#### PROMPT:
Repeat all the records, precisely as given.

#### TASK MATERIAL:
Lemma add_own_inside clock b bs n :
  admissible b -> inside n -> represents n bs -> Z.of_nat (length bs) < two63 ->
  let '(r, n') := add_body (fun _ => mret tt) (commit_own b) clock b n in r <> Hang /\ inside n' /\ extended bs b r n'.
Proof.
  intros Had Hhl Hr Hlen. apply (add_body_run (fun _ => mret tt) (commit_own b) clock b bs n (extended bs b)); try done.
  { intros h n1 _. by eexists _, _. }
  { intros r n' ? ? _. by left. }
  intros h txs n1. apply commit_own_extends; try done. apply Hhl.
Qed.

Lemma AddBlock_step clock b bs n :
  admissible b -> healthy unlocked n -> represents n bs -> Z.of_nat (length bs) < two63 ->
  let '(r, n') := AddBlock clock (Some b) n in
  r <> Hang /\ healthy unlocked n' /\ extended bs b r n'.
Proof.
  intros Had Hhl Hr Hlen. rewrite AddBlock_body.
  apply (locked_add (fun _ => mret tt) (commit_own b) clock b bs n (extended bs b)); try done.
  { intros r n' c. apply extended_mutex. }
  { intros h n1 _. by eexists _, _. }
  { intros r n' ? ? _. by left. }
  intros h txs n1. apply commit_own_extends; try done. apply Hhl.
Qed.

(** A block from a peer may also be refused for its root, with the head moved already. *)
Definition derailed (d : KV) (bs : list Block) (b : Block) (r : outcome chain_err Block) (n' : node) : Prop :=
  (exists x y, r = Err (RootMismatchInSync x y)) /\ same_blocks d (kv_of n') /\
  currentHash n' = blk_Hash b /\ exists h, blk_Header b = Some h /\ next_header bs h /\ nd_height n' = hdr_Index h.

#### ANSWER TO THIS EXERCISE:
Lemma add_own_inside clock b bs n :
  admissible b -> inside n -> represents n bs -> Z.of_nat (length bs) < two63 ->
  let '(r, n') := add_body (fun _ => mret tt) (commit_own b) clock b n in r <> Hang /\ inside n' /\ extended bs b r n'.
Proof.
  intros Had Hhl Hr Hlen. apply (add_body_run (fun _ => mret tt) (commit_own b) clock b bs n (extended bs b)); try done.
  { intros h n1 _. by eexists _, _. }
  { intros r n' ? ? _. by left. }
  intros h txs n1. apply commit_own_extends; try done. apply Hhl.
Qed.

Lemma AddBlock_step clock b bs n :
  admissible b -> healthy unlocked n -> represents n bs -> Z.of_nat (length bs) < two63 ->
  let '(r, n') := AddBlock clock (Some b) n in
  r <> Hang /\ healthy unlocked n' /\ extended bs b r n'.
Proof.
  intros Had Hhl Hr Hlen. rewrite AddBlock_body.
  apply (locked_add (fun _ => mret tt) (commit_own b) clock b bs n (extended bs b)); try done.
  { intros r n' c. apply extended_mutex. }
  { intros h n1 _. by eexists _, _. }
  { intros r n' ? ? _. by left. }
  intros h txs n1. apply commit_own_extends; try done. apply Hhl.
Qed.

(** A block from a peer may also be refused for its root, with the head moved already. *)
Definition derailed (d : KV) (bs : list Block) (b : Block) (r : outcome chain_err Block) (n' : node) : Prop :=
  (exists x y, r = Err (RootMismatchInSync x y)) /\ same_blocks d (kv_of n') /\
  currentHash n' = blk_Hash b /\ exists h, blk_Header b = Some h /\ next_header bs h /\ nd_height n' = hdr_Index h.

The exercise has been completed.